Controllable modulation of the coordination environment of Ni atoms via vanadium doping to improve the water and hydrogen binding capability of NiO for low-overpotential alkaline hydrogen evolution

Nickel-based catalysts, especially NiO, have attracted great attention in alkaline hydrogen evolution reaction (HER) due to their abundant resources and controllable structures. However, the inherent high overpotential and lack of water dissociation sites of NiO limit its efficiency, which is a critical issue that needs to be addressed. In this study, we employed a strategy of modulating metal coordination bonds to enhance the HER performance of NiO. It is observed that Ni atoms in NiO transform from a six-coordinate structure to a mixed structure of three- and four-coordinate with appropriate V doping concentration, enhancing the charge density of Ni atoms, adjusting the Ni 3d orbitals, and reduces the crystal stabilization energy to −526.84 eV. The synthesized V-NiO-1-4 exhibits an overpotential of 38 mV at 10 mA cm⁻², comparable to the benchmark Pt/C catalyst.
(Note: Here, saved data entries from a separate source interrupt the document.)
(** * control-flag: [src/common_util.h]

    A shallow embedding of the header shared by the ControlFlag tools: the
    exception classes and the [cf_assert] guard, the memory-managed
    tree-sitter tree ([ManagedTSTree]), the parser and collector entry points
    it declares, and the microsecond [Timer].

    Conventions.
    - [long] ([time_t], [suseconds_t]) is the 64-bit two's-complement integer
      of an LP64 platform, kept as a [Z] with the wrap-around written out
      ([wrap64]).
    - C++ [/] and [%] truncate towards zero: [Z.quot] and [Z.rem].
    - Code that throws or calls into tree-sitter runs in the monad [M]: a
      computation returns, throws a [cf_exception], or has undefined
      behaviour.  The calls made into the external library are recorded, in
      order, in the [calls] component of the state.
    - What the header only consumes (tree-sitter, the file system, the
      clock, [parser.h]'s [Language]) is a parameter of the development. *)

From Stdlib Require Import ZArith Lia List Ascii.
From stdpp Require Import base strings list pretty gmap.

Local Open Scope Z_scope.

(** ** Machine integers *)

Definition INT64_MIN : Z := - 2 ^ 63.
Definition INT64_MAX : Z := 2 ^ 63 - 1.

Definition wrap64 (z : Z) : Z := (z + 2 ^ 63) mod 2 ^ 64 - 2 ^ 63.

Definition int64 (z : Z) : Prop := INT64_MIN <= z <= INT64_MAX.

Definition add64 (a b : Z) : Z := wrap64 (a + b).
Definition sub64 (a b : Z) : Z := wrap64 (a - b).
Definition mul64 (a b : Z) : Z := wrap64 (a * b).
Definition div64 (a b : Z) : Z := wrap64 (Z.quot a b).
Definition rem64 (a b : Z) : Z := wrap64 (Z.rem a b).

(** ** Exceptions

    [cf_string_exception] stores [message_]; the three derived classes only
    prefix the string they are constructed from.  An exception object is its
    dynamic class together with the stored message. *)

Inductive cf_exception_class : Type :=
  | class_cf_string_exception
  | class_cf_file_access_exception
  | class_cf_parse_error
  | class_cf_unexpected_situation.

Record cf_exception : Type := mk_exception
  { exception_class : cf_exception_class;
    message_ : string }.


Definition cf_file_access_exception (error : string) : cf_exception :=
  mk_exception class_cf_file_access_exception ("File access failed: " +:+ error).

Definition cf_parse_error (expression : string) : cf_exception :=
  mk_exception class_cf_parse_error ("Parse error in expression:" +:+ expression).

Definition cf_unexpected_situation (error : string) : cf_exception :=
  mk_exception class_cf_unexpected_situation ("Assert failed: " +:+ error).

(** The text of a [const char*] that points at the characters of a string:
    it ends before the first NUL. *)
Fixpoint c_str (s : string) : string :=
  match s with
  | EmptyString => EmptyString
  | String c rest => if Ascii.eqb c "000" then EmptyString else String c (c_str rest)
  end.

Fixpoint has_nul (s : string) : bool :=
  match s with
  | EmptyString => false
  | String c rest => Ascii.eqb c "000" || has_nul rest
  end.

(** [what()] returns [message_.c_str()]. *)
Definition what (e : cf_exception) : string := c_str (message_ e).

(** ** Trees and nodes of the external library

    A [TSTree] is named by the address tree-sitter allocated it at; a
    [TSTree*] is [None] for [nullptr].  A [TSNode] is a handle into a tree:
    it is kept as the subtree it designates, with the grammar symbol, the
    byte offset it starts at and the tree it belongs to. *)

Definition TSTree : Type := positive.
Bind Scope positive_scope with TSTree.
Definition TSTree_ptr : Type := option TSTree.

#[warnings="-register-all"]
Inductive TSNode : Type :=
  ts_node (tree : TSTree) (symbol : N) (start_byte : N) (children : list TSNode).

Definition ts_node_tree (n : TSNode) : TSTree :=
  match n with ts_node t _ _ _ => t end.
Definition ts_node_symbol (n : TSNode) : N :=
  match n with ts_node _ s _ _ => s end.
Definition ts_node_children (n : TSNode) : list TSNode :=
  match n with ts_node _ _ _ c => c end.

Definition code_block_t : Type := TSNode.
Definition code_blocks_t : Type := list TSNode.

(** What [common_util.h] consumes.  [world] is the state of everything
    outside: the trees tree-sitter has allocated, the files.  An operation
    that answers [None] was used outside its contract (a node of a deleted
    tree, a tree deleted twice): undefined behaviour.  The parser answers
    [nullptr] when it produces no tree.  [Language] is the enumeration of
    [parser.h].  The buffer [ts_node_string] allocates for its answer is not
    part of [world]. *)

Class External : Type := {
  world : Type;
  Language : Type;
  ts_parser_parse_string : Language -> string -> world -> TSTree_ptr * world;
  ts_tree_delete : TSTree_ptr -> world -> option world;
  ts_tree_root_node : TSTree -> world -> option TSNode;
  ts_node_has_error : TSNode -> world -> option bool;
  ts_node_string : TSNode -> world -> option string;
  read_file : string -> world -> string + string
}.

(** ** The monad of throwing, calling code *)

Inductive call : Type :=
  | call_ts_parser_parse_string (source_code : string)
  | call_ts_tree_delete (tree : TSTree_ptr)
  | call_ts_tree_root_node (tree : TSTree)
  | call_ts_node_has_error (node : TSNode)
  | call_ts_node_string (node : TSNode)
  | call_read_file (source_file : string).

Section Monad.
Context `{E : External}.

Record state : Type := mk_state
  { outside : world;
    calls : list call }.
Density functional theory (DFT) calculations and experimental reveal that V doping not only provides efficient water adsorption sites for NiO, reducing the energy barrier for H-OH bond cleavage to 0.24 eV, but also improves the hydrogen binding capability of Ni atoms, thereby accelerating the kinetics of alkaline Volmer and Heyrovsky reactions. This work provides a new concept and guidance for controllable design of efficient NiO electrodes for water electrolysis.